Any school who wants you to do work without studying for it is just out to take your money. A real school would be interested in teaching and offering learning opportunities.
With some of these schools (regionally accredited) you can learn more on a family hiking trip than with their entire test/write-out-of-school scam program.
There is an easy solution to what you perceive to be deficiencies at such DE schools. Don't attend UoP or Kaplan or DeVry or whatever school you think sucks. If you own a business then don't hire an employee who has a degree from such a school. If you are looking for a house and you know that one of your prospective neighbors has such a degree, move somewhere else. Problem solved.

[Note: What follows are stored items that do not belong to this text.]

(** C7, as amended.  With an absent or an empty [landing/], a run whose
    destination directories can be created, and in which the calls that
    examine or create [landing/] do not fail, returns normally and moves
    nothing: an absent [landing/] is created empty and the run ends after its
    warning; an empty one gives the warning that no file was found; in both
    cases [bronze/] and [bad_data/] are what [crear_carpetas_destino] left.
    And a run that follows a completed run and finds [landing/] empty leaves
    [bronze/], [bad_data/] and [landing/] as it found them and moves nothing,
    whatever the environment does. *)
Theorem sin_archivos_sin_movimientos env fs :
  let x := ejecutar_pipeline env fs in
  let fs1 := asegurar "bad_data" (asegurar "bronze" fs) in
  let t1 := cabecera ++
            [Call (c_mkdir "bronze") None; Call (c_mkdir "bad_data") None;
             Log INFO MCarpetasOk] in
  (result_of (crear_carpetas_destino env fs) = Ok tt ->
   fault env (c_exists ["landing"]) = None ->
   fs_get ["landing"] fs = None ->
   fault env (c_mkdir "landing") = None ->
     result_of x = Ok tt /\ (main env fs).1.1 = 0 /\
     fs_get ["landing"] (fs_of x) = Some (EDir ∅) /\
     fs_get ["bronze"] (fs_of x) = fs_get ["bronze"] fs1 /\
     fs_get ["bad_data"] (fs_of x) = fs_get ["bad_data"] fs1 /\
     trace_of x =
       t1 ++ [Call (c_exists ["landing"]) None; Log ERROR MLandingNoExiste;
              Call (c_mkdir "landing") None; Log WARNING MLandingCreada] /\
     sin_movimientos (trace_of x)) /\
  (result_of (crear_carpetas_destino env fs) = Ok tt ->
   fault env (c_exists ["landing"]) = None ->
   fs_get ["landing"] fs = Some (EDir ∅) ->
   fault env (c_iterdir ["landing"]) = None ->
     result_of x = Ok tt /\ (main env fs).1.1 = 0 /\
     fs_get ["landing"] (fs_of x) = Some (EDir ∅) /\
     fs_get ["bronze"] (fs_of x) = fs_get ["bronze"] fs1 /\
     fs_get ["bad_data"] (fs_of x) = fs_get ["bad_data"] fs1 /\
     trace_of x =
       t1 ++ [Call (c_exists ["landing"]) None; Call (c_iterdir ["landing"]) None;
              Log WARNING MNoArchivos] /\
     sin_movimientos (trace_of x)) /\
  (forall env0 fs0,
     result_of (ejecutar_pipeline env0 fs0) = Ok tt ->
     fs = fs_of (ejecutar_pipeline env0 fs0) ->
     fs_get ["landing"] fs = Some (EDir ∅) ->
       fs_get ["bronze"] (fs_of x) = fs_get ["bronze"] fs /\
       fs_get ["bad_data"] (fs_of x) = fs_get ["bad_data"] fs /\
       fs_get ["landing"] (fs_of x) = fs_get ["landing"] fs /\
       sin_movimientos (trace_of x)).
Proof.
  intros x fs1 t1.
  assert (Hl1 : fs_get ["landing"] fs1 = fs_get ["landing"] fs).
  { unfold fs1. by rewrite !fs_get_asegurar_ne. }
  split; [|split].
  - intros Hc Hx Hl Hm. subst x. unfold main.
    rewrite ejecutar_pipeline_etapas.
    apply crear_carpetas_destino_ok in Hc as (Hc & _). rewrite Hc. fold fs1.
    rewrite tras_crear_ausente by congruence.
    unfold result_of, fs_of, trace_of. simpl.
    split; [done|]. split; [done|]. split; [|split; [|split; [|split; [done|]]]].
    + unfold fs_get, asegurar. simpl. unfold fs_get in Hl1, Hl. simpl in Hl1, Hl.
      rewrite Hl1, Hl. by rewrite lookup_insert_eq.
    + by apply fs_get_asegurar_ne.
    + by apply fs_get_asegurar_ne.
    + intros src dst r Hin. subst t1. simpl in Hin. intuition congruence.
  - intros Hc Hx Hl Hi. subst x. unfold main.
    rewrite ejecutar_pipeline_etapas.
    apply crear_carpetas_destino_ok in Hc as (Hc & _). rewrite Hc. fold fs1.
    rewrite tras_crear_vacia by congruence.
    unfold result_of, fs_of, trace_of. simpl.
    split; [done|]. split; [done|]. split; [congruence|].
    split; [done|]. split; [done|]. split; [done|].
    intros src dst r Hin. subst t1. simpl in Hin. intuition congruence.
  - intros env0 fs0 Hr0 Hfs Hl.
    pose proof (pipeline_destinos env0 fs0) as [Hok H9].
    destruct (H9 (Hok Hr0)) as (_ & Hb & Hd). rewrite <- Hfs in Hb, Hd.
    pose proof (crear_carpetas_destino_fs env fs Hb Hd) as Hcf.
    pose proof (tras_crear_vacia_fs env fs Hl) as Htf.
    pose proof (tras_crear_vacia_sin_movimientos env fs Hl) as Htm.
    subst x. rewrite ejecutar_pipeline_etapas.
    destruct (crear_carpetas_destino_cases env fs) as [[Hc _]|[(e' & Hc)|(e' & Hc)]];
      rewrite Hc in Hcf |- *; unfold fs_of in Hcf; simpl in Hcf.
    + rewrite Hcf.
      destruct (tras_crear env fs) as [[[u'|e] fs2] t2];
        unfold fs_of, trace_of in *; simpl in *; subst fs2.
      * repeat split; try done. intros src dst r Hin.
        destruct Hin as [Hin|[Hin|[Hin|[Hin|[Hin|[Hin|Hin]]]]]]; try discriminate.
        by apply Htm in Hin.
      * repeat split; try done. intros src dst r Hin.
        destruct Hin as [Hin|[Hin|[Hin|[Hin|[Hin|[Hin|Hin]]]]]]; try discriminate.
        apply in_app_iff in Hin as [Hin|[Hin|[]]]; [|discriminate].
        by apply Htm in Hin.
    + unfold fs_of, trace_of. simpl. repeat split; try done.
      unfold sin_movimientos. intros src dst r Hin. simpl in Hin.
      intuition congruence.
    + unfold fs_of, trace_of. simpl. rewrite Hcf. repeat split; try done.
      unfold sin_movimientos. intros src dst r Hin. simpl in Hin.
      intuition congruence.
Qed.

RespectableGent Wrote:RA schools have done more harm to education than diploma mills will ever do. They've made the entire idea of higher education questionable. That's why no one can pin down what a diploma mill is or is not - because these so called "real" schools are capitalizing on the same thing. Going to school isn't about learning anymore.
They do the same thing at the High School level. Don't want to go to High School? Just walk over to your nearest adult education facility and "Test Out" with the GED.

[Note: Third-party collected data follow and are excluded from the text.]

(** * Agent-Based-Economy-Sim: the simulation engine of [simulation.py]

    A shallow embedding of the classes [Household], [Firm] and [Simulation]
    and the properties of the purchase, payday, setup and tick operations.

    Modelling conventions.
    - Money.  The program keeps balances, prices and wage rates in Python
      floats, which are binary64 numbers.  Two embeddings are used.
      The engine as a whole is embedded over exact arithmetic: a float is
      a rational number [Q], compared with [==] ([Qeq]), [float(x)] is the
      identity and no operation rounds or overflows.  That embedding
      carries the properties that are stated in exact arithmetic and those
      that do not hang on rounding: the shape of the world, the order of
      the phases, the records, the sign of the firm balances.
      The purchase [Household.place_order_and_pay], whose integer result
      and whose sign of the balance do hang on rounding, is embedded a
      second time over binary64 itself (module [Binary64]), on the
      primitive floats, which compute as IEEE 754 double precision does.
    - Integers.  Python [int] is [Z].  Agent ids come out of [range] and are
      natural numbers.
    - Dictionaries.  A Python [dict] keeps its keys in insertion order and
      the tick iterates over it, so a dictionary is an association list
      (module [Dict]): [d[k] = v] replaces the entry of [k] where it stands
      or appends a new one.
    - Objects.  Agents are mutable objects that live in the two dictionaries
      of the simulation.  An object is addressed by its dictionary key: a
      mutation through a reference reads the entry and writes it back.
    - Exceptions are [None].  In the exact embedding these are
      [ZeroDivisionError], [KeyError] and [IndexError]; in [Binary64] also
      the [OverflowError] and [ValueError] of the conversions between
      [int] and [float].
    - Randomness.  The global generator of module [random] is an explicit
      state [Rng]: an arbitrary stream that holds, for each call of
      [random.choice] in turn, a number that decides the outcome of that
      call, and the count of the calls made so far.  A call on a list of
      length [n] returns the element of index [k mod n] for its number [k].
      The stream being arbitrary, every outcome of every call is covered;
      nothing is said of the distribution, nor of the numbers the
      generator of Python consumes inside one call. *)

From Stdlib Require Import List ZArith QArith Qround Lia Lqa Bool Arith.
From Stdlib Require Floats.
Import ListNotations.



(** ** The error monad of exceptions *)

Definition bind {A B : Type} (m : option A) (k : A -> option B) : option B :=
  match m with
  | Some a => k a
  | None => None
  end.

Notation "x <- m ;; k" := (bind m (fun x => k))
  (at level 61, m at next level, right associativity).
Notation "' pat <- m ;; k" := (bind m (fun x => match x with pat => k end))
  (at level 61, pat pattern, m at next level, right associativity).

(** ** Python primitives *)

(** [x / y] on floats: raises [ZeroDivisionError] when [y] is zero. *)
Definition py_div (x y : Q) : option Q :=
  if Qeq_bool y 0 then None else Some (x / y)%Q.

So what should be done about it? Nothing. People just need to realize that all colleges and universities are nothing more than CORPORATIONS out to make a buck. The entire concept of higher education is a scam. There are no "standards" in quality.
A degree is only a piece of paper. Like money and religion, its value is in the eye of the beholder.

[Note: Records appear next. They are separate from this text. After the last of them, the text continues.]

Lemma gram_schmidt_variants_agree_witness :
  gram_schmidt_values line_fit_engine = Ok (gram_schmidt_modified_values line_fit_engine).
Proof.
  apply gram_schmidt_variants_agree; [exact line_fit_wf | vm_compute; lia].
Defined.

Lemma gram_schmidt_shapes_witness :
  (exists Qm Rm,
     gram_schmidt_values line_fit_engine = Ok (Qm, Rm) /\
     shape (Arr2 Qm) = [3; 2]%nat /\ shape (Arr2 Rm) = [2; 2]%nat) /\
  shape (Arr2 (fst (gram_schmidt_modified_values no_columns_engine))) = [2; 0]%nat /\
  shape (Arr2 (snd (gram_schmidt_modified_values no_columns_engine))) = [0; 0]%nat.
Proof.
  destruct (@gram_schmidt_shapes _ _ line_fit_engine) as (H & _).
  destruct (H ltac:(vm_compute; lia)) as (Qm & Rm & H1 & H2 & H3).
  destruct (@gram_schmidt_shapes _ _ no_columns_engine) as (_ & G1 & G2).
  split; [|split; [exact G1 | exact G2]].
  exists Qm, Rm. split; [exact H1|]. split; [exact H2 | exact H3].
Defined.

Lemma gram_schmidt_no_columns_witness :
  snd (gram_schmidt no_columns_engine) = Raise IndexError /\
  gram_schmidt_modified_values no_columns_engine =
    (of_rows [[]; []], mk_matrix 0 0 []).
Proof.
  destruct (@gram_schmidt_no_columns _ _ no_columns_engine eq_refl)
    as (H1 & _ & _ & _ & _ & H2).
  split; [exact H1 | exact H2].
Defined.

Lemma returned_arrays_are_kept_witness :
  deref (heap (fold_left run_call [Call_solve (Arr1 [4]); Call_gram_schmidt]
                 (fst (householder scalar_engine)))) (Whole 1%nat) =
  deref (heap (fst (householder scalar_engine))) (Whole 1%nat).
Proof.
  apply returned_arrays_are_kept. vm_compute. lia.
Defined.

Lemma back_sub_reads_upper_triangle_witness :
  back_sub 2 upper_R rhs_y 1 (zeros 2 1) = back_sub 2 filled_R rhs_y 1 (zeros 2 1).
Proof.
  apply back_sub_reads_upper_triangle.
  intros i j Hij Hj.
  destruct i as [|[|i]]; destruct j as [|[|j]]; try lia; reflexivity.
Defined.

Lemma householder_all_steps_skipped_witness :
  householder_values zero_engine = (eye 1, of_rows [[0]]).
Proof.
  apply (@householder_all_steps_skipped _ _ zero_engine).
  intros i Hi. vm_compute in Hi.
  destruct i as [|i]; [reflexivity | lia].
Defined.

Lemma gram_schmidt_column_prefix_witness :
  colv (fst (gram_schmidt_modified_values line_fit_engine)) 0 =
  colv (fst (gram_schmidt_modified_values ones_column_engine)) 0.
Proof.
  apply (@gram_schmidt_column_prefix _ _ line_fit_engine ones_column_engine 0%nat).
  - exact line_fit_wf.
  - exact ones_column_wf.
  - vm_compute; lia.
  - vm_compute; lia.
  - intros j Hj. destruct j as [|j]; [reflexivity | lia].
Defined.

Lemma backward_needs_solve_witness :
  _backward (fold_left run_call [Call_householder; Call_gram_schmidt] scalar_engine) =
  (fold_left run_call [Call_householder; Call_gram_schmidt] scalar_engine,
   Raise AttributeError).
Proof.
  apply (@backward_needs_solve _ _ (of_rows [[2]]) false
           [Call_householder; Call_gram_schmidt]).
  reflexivity.
Defined.

End FurtherRuns.

(** * Further properties of the Householder loops *)

Section HouseholderColumns.
Context {F : Type} {SF : Scalar F}.

Lemma nth_col_from_at (A : matrix F) i j k :
  k < nrows A - i -> nth k (col_from A i j) fzero = mget A (i + k) j.
Proof.
  intros H. unfold col_from.
  rewrite (nth_indep _ fzero (mget A 0 j)) by (now rewrite length_map, length_seq).
  rewrite (map_nth (fun r0 => mget A r0 j) (seq i (nrows A - i)) 0 k).
  now rewrite seq_nth.
Qed.

(** A column is its rows above [i] followed by the slice [A[i:, j]]. *)
Lemma col_from_split (A : matrix F) i j :
  i <= nrows A ->
  col_from A 0 j = map (fun r => mget A r j) (seq 0 i) ++ col_from A i j.
Proof.
  intros H. unfold col_from. rewrite <- map_app, <- seq_app.
  do 2 f_equal. lia.
Qed.

Lemma list_ext_nth {A : Type} (d : A) (l l' : list A) :
  length l = length l' ->
  (forall k, k < length l -> nth k l d = nth k l' d) -> l = l'.
Proof.
  revert l'. induction l as [|x t IH]; intros [|y t'] Hl H;
    try discriminate; [reflexivity|].
  f_equal.
  - apply (H 0). cbn. lia.
  - apply IH; [now inversion Hl|].
    intros k Hk. apply (H (S k)). cbn. lia.
Qed.

Lemma vscale_length (c : F) (v : vec F) : length (vscale c v) = length v.
Proof. unfold vscale. now rewrite length_map. Qed.

Lemma vadd_length (u w : vec F) : length (vadd u w) = Nat.min (length u) (length w).
Proof. unfold vadd. now rewrite length_map, length_combine. Qed.

Lemma basis_vec_length i n : length (basis_vec i n : vec F) = n.
Proof. unfold basis_vec. now rewrite length_map, length_seq. Qed.

(** The reflection vector of step [i] is as long as the slice [A[i:, i]]. *)
Lemma reflection_vector_length (Ai : matrix F) i :
  length (reflection_vector Ai i) = nrows Ai - i.
Proof.
  unfold reflection_vector.
  rewrite vadd_length, vscale_length, basis_vec_length, col_from_length. lia.
Qed.

(** The slice a reflection has rewritten. *)
Lemma col_from_reflect_same (v : vec F) (M0 : matrix F) i j :
  wf M0 -> j < ncols M0 -> i <= nrows M0 -> length v = nrows M0 - i ->
  col_from (reflect v M0 i j) i j =
  vsub (col_from M0 i j)
       (vscale (fdiv (vdot (vscale ftwo v) (col_from M0 i j)) (vdot v v)) v).
Proof.
  intros Hwf Hj Hi Hv.
  assert (Hl : length (vsub (col_from M0 i j)
                 (vscale (fdiv (vdot (vscale ftwo v) (col_from M0 i j)) (vdot v v)) v))
               = nrows M0 - i).
  { rewrite vsub_length, vscale_length, col_from_length. lia. }
  apply (list_ext_nth fzero).
  - rewrite col_from_length, reflect_nrows. now rewrite Hl.
  - intros k Hk. rewrite col_from_length, reflect_nrows in Hk.
    rewrite nth_col_from_at by (rewrite reflect_nrows; exact Hk).
    unfold reflect, col_sub.
    rewrite mget_col_assign_in by (auto; lia).
    f_equal. lia.
Qed.

(** The rows above [i], and the other columns, are as they were. *)
Lemma col_from_reflect_other (v : vec F) (M0 : matrix F) i j c :
  c <> j -> col_from (reflect v M0 i j) 0 c = col_from M0 0 c.
Proof.
  intros Hc. apply col_from_ext; [apply reflect_nrows|].
  intros r _. apply mget_reflect_other. now left.
Qed.

Lemma col_head_reflect (v : vec F) (M0 : matrix F) i j :
  map (fun r => mget (reflect v M0 i j) r j) (seq 0 i) =
  map (fun r => mget M0 r j) (seq 0 i).
Proof.
  apply map_ext_in. intros r Hr. apply in_seq in Hr.
  apply mget_reflect_other. right. lia.
Qed.

(** After a step that is not skipped, column [i] is the one the
    reflection of column [i] produced. *)
Lemma mget_hh_step_col K (st : matrix F * list (vec F)) i r :
  i < K ->
  isclose0 (vdot (reflection_vector (fst st) i) (reflection_vector (fst st) i)) = false ->
  mget (fst (hh_step K st i)) r i =
  mget (reflect (reflection_vector (fst st) i) (fst st) i i) r i.
Proof.
  intros Hi Hc. unfold hh_step. rewrite Hc. cbn [negb fst].
  replace (K - i) with (S (K - S i)) by lia. cbn [seq fold_left].
  apply (fold_left_inv
           (fun B => mget B r i =
                     mget (reflect (reflection_vector (fst st) i) (fst st) i i) r i));
    [reflexivity|].
  intros B j Hj HB. apply in_seq in Hj.
  rewrite mget_reflect_other by lia. exact HB.
Qed.

(** The steps after [c] leave column [c] as step [c] left it. *)
Lemma mget_eliminate_upto_col K n m (A0 : matrix F) r c :
  c < n -> n <= m ->
  mget (fst (eliminate_upto K m A0)) r c = mget (fst (eliminate_upto K n A0)) r c.
Proof.
  intros Hc Hnm. induction m as [|m IH]; [lia|].
  destruct (Nat.eq_dec n (S m)) as [->|Hne]; [reflexivity|].
  rewrite eliminate_upto_S, mget_hh_step_other; [apply IH; lia | lia].
Qed.

(** The list [vs] holds the reflection vector of every step, in order. *)
Lemma nth_eliminate_upto_vs K n m (A0 : matrix F) :
  m < n ->
  nth m (snd (eliminate_upto K n A0)) [] =
  reflection_vector (fst (eliminate_upto K m A0)) m.
Proof.
  induction n as [|n IH]; intros Hm; [lia|].
  rewrite eliminate_upto_S, hh_step_vs.
  destruct (Nat.eq_dec m n) as [->|Hne].
  - rewrite app_nth2 by (rewrite eliminate_upto_length; lia).
    now rewrite eliminate_upto_length, Nat.sub_diag.
  - rewrite app_nth1 by (rewrite eliminate_upto_length; lia).
    apply IH. lia.
Qed.

Lemma in_enumerate {A : Type} (d : A) (l : list A) j x :
  In (j, x) (enumerate l) -> j < length l /\ nth j l d = x.
Proof.
  unfold enumerate. intros H.
  assert (G : forall s, In (j, x) (combine (seq s (length l)) l) ->
                s <= j /\ j < s + length l /\ nth (j - s) l d = x).
  { clear H. induction l as [|y t IH]; intros s H; [destruct H|].
    cbn [length seq combine] in H. destruct H as [H|H].
    - inversion H; subst. rewrite Nat.sub_diag. cbn. repeat split; lia.
    - destruct (IH (S s) H) as (H1 & H2 & H3).
      split; [lia|]. split; [cbn; lia|].
      replace (j - s) with (S (j - S s)) by lia. exact H3. }
  destruct (G 0 H) as (_ & H2 & H3). rewrite Nat.sub_0_r in H3. split; [lia | exact H3].
Qed.

End HouseholderColumns.

(** * Further properties in exact arithmetic *)

Module FurtherExact.
Import Reals Lra Exact ExactFacts Samples.
Local Open Scope R_scope.

Lemma not_close (x : R) : / 100000000 < x -> isclose0 x = false.
Proof.
  intros H. cbn [isclose0 real_scalar]. unfold isclose0_R.
  destruct (Rle_dec (Rabs x) (/ 100000000)) as [H0|H0]; [|reflexivity].
  exfalso. rewrite Rabs_pos_eq in H0 by lra. lra.
Qed.

Lemma not_close_nonzero (x : R) : isclose0 x = false -> x <> 0.
Proof. intros H E. rewrite E, isclose0_zero in H. discriminate. Qed.

(** A subcolumn that starts with an entry above [1e-4] gives a reflection
    vector that is not close to zero. *)
Lemma step_not_skipped (a0 : R) (t : vec R) :
  / 10000 < a0 ->
  isclose0 (vdot ((a0 + sign a0 * l2_norm (a0 :: t) * 1) :: t)
                 ((a0 + sign a0 * l2_norm (a0 :: t) * 1) :: t)) = false.
Proof.
  intros Ha. apply not_close.
  assert (Hs : sign a0 = 1).
  { unfold sign. cbn [fle fzero fone fopp real_scalar].
    destruct (Rle_dec 0 a0); [reflexivity | lra]. }
  assert (Hc : 0 <= l2_norm (a0 :: t)) by (rewrite l2_norm_sumsq; apply sqrt_pos).
  rewrite Hs, vdot_cons, vdot_self.
  pose proof (sumsq_nonneg t) as Ht.
  set (u := a0 + 1 * l2_norm (a0 :: t) * 1).
  assert (Hu : / 10000 < u) by (unfold u; lra).
  assert (H1 : / 10000 * / 10000 < u * u) by nra.
  lra.
Qed.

U.S. Regional Accreditation is not the be-all and end-all of the higher education world, nor is it the final word on a school's legitimacy. It is unfortunate that a number of people have somehow said it so long and so loudly that many people believe it to be so. On the other hand, RA does signify some minimum standard that the school has attained. Let's call a spade a spade, while there is some grey area, diploma mills don't attempt to provide any coursework. They often take a similar sounding name to a legitimate school, or they obscure their true ownership, or they try some phony, foreign bullshit scam like Sorbon(e) and the VAE and try to capitalize on an ill-informed public in the English-speaking world.